Mon nom est Thomas. Je suis un jeune de 19 ans et j'adore la vitesse. J'ai donc trouvé ma vocation alors que je publiais des vidéos de moi, dans mon ancien véhicule en train de faire des courses et des cascades. Certes, vous allez vous dire que je suis jeune, mais vous ne connaissez pas ce sentiment qui grandit en moi. Ou du moins, qui grandissait. Mon père est venu me voir aujourd'hui. J'étais content. Lui, pas trop, il avait la tête basse. Il faisait comme si de rien était. Toujours aussi fort qu'il l'était ce vieux croulant. Il m'a donné un bouquet de fleurs, sauf que j'étais tellement ému de le voir, que je n'arrivais guère à communiquer avec lui. Il est reparti par la suite et ce, sans rien me dire. J'ai l'impression qu'il est triste. Il va finir par me le dire sûrement. Du moins je l'espère. Je n'aime pas trop le voir dans cet état. J'ai l'impression que tout est de ma faute. Mais pourtant, je n'ai rien fait. C'est la vérité, je vous l'assure. Il ne veut peut-être pas me le dire, mais j'ai l'impression qu'il a une mauvaise nouvelle. Sûrement son cancer qui revient. Je souhaite de tout cœur que ce ne soit pas le cas.
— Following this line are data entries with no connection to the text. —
Lemma turn_accepted (turn : TurnItem V) db n : db_ok J db -> (0 <= n)%Z -> turn_rows db !! ulid_to_string (turn_item_id turn) = None ->
  is_Some (turn_payload_to_string J (turn_item_payload turn)) -> (next_append_position db <= i64_max)%Z ->
  (forall id row, turn_rows db !! id = Some row -> turn_row_session row = ulid_to_string (turn_item_session turn) ->
    turn_row_turn row = ulid_to_string (turn_item_turn turn) -> (turn_row_sequence_no row < n)%Z) ->
  exists db', insert_turn_item J (with_turn_sequence n turn) db = Ok db'.
Proof.
  intros Hok Hn Hnew [json Hjson] Hroom Hfresh. unfold insert_turn_item. cbn [turn_item_payload with_turn_sequence turn_item_id]. rewrite Hjson. cbv zeta.
  set (row := {| turn_row_session := _ |}). assert (turn_check (ulid_to_string (turn_item_id turn)) row db = true) as ->.
  { unfold turn_check. rewrite bool_decide_eq_true_2 by done. cbn [andb]. apply negb_true_iff, no_row. intros id r Hr. cbn [snd]. apply not_true_iff_false.
    rewrite !andb_true_iff, Z.eqb_eq, !text_eqb_eq. intros [[Hs Ht] Hseq]. specialize (Hfresh id r Hr Hs Ht). cbn in Hseq. lia. }
  eexists. apply (append_succeeds TurnItems _ _ _ _ _ db); [done| |done..]. by apply (turn_with_row (with_turn_sequence n turn)).
Qed.

End Inserts.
Le lendemain, il est revenu me voir. La nuit avait été froide. J'ai dû camper. Moi qui n'aime pas le camping. J'ai eu l'impression d'être confiné à ce lieu sombre, sans couverture, ni oreiller. Mon manager aurait dû me prévenir que la nuit serait froide et qu'on camperait. Je me serais préparé à l'avance. Mais non. Foutu manager à la con qui me prévient à la dernière minute. En plus, il ne m'a même pas prévenu. J'ai fini ma dernière cascade et je ne l'ai pas revu depuis. Il est bête. Bref, mon père semblait de plus en plus attristé. Il me rappelait plein de trucs, en riant, après en pleurant, essuyant ses larmes parfois, puis en s'excusant. Je ne comprenais pas pourquoi il s'excusait. Il avait fait quoi ? J'espérais qu'il me le dise bientôt, mais je n'ai pu lui poser la question, puisqu'il est parti de nouveau sans me laisser le temps de parler. Ça commençait vraiment à me faire suer. Du coup, je me suis mis à arracher les fleurs sur le sol. Elles étaient si délicates. Je m'étais appuyé contre cette pierre et je me suis mis à remettre ma vie en question. Repenser à ce que j'aurais pu devenir au lieu d'être cascadeur. Je m'imaginais déjà dans un laboratoire à expérimenter toutes sortes de médicaments au nom de la science. J'aurais peut-être dû poursuivre mes études. Mais bon, j'avais déjà tout ce dont je voulais. Le véhicule de rêve, voyager partout dans le monde, jouer le rôle de doublure dans des films. J'étais bien payé.
Mon père revint le troisième jour. Les fleurs avaient repoussé, puis il en replanta d'autres. Dans ma logique à moi, les plantes ne poussent pas si vite. C'est comme si elles avaient été plantées il y a quelques années déjà. En tout cas, mon père aussi devenait vieux. Il avait gagné quelques rides en l'espace de trois jours. C'était hallucinant. J'espère ne pas vieillir aussi vite que lui, je vais mourir avant mon temps si c'est le cas. L'homme qui m'avait élevé en tant que père monoparental s'était remis à pleurer. Il faisait face à la même direction, chaque fois qu'il venait. J'ai décidé de me lever et de faire face à la même direction que lui. J'ai compris rapidement que tous mes rêves ne pouvaient plus être changés. Sur la pierre contre laquelle j'appuyais mon dos depuis trois jours, on y trouvait gravé; En la mémoire de Thomas Auger, Repose en paix.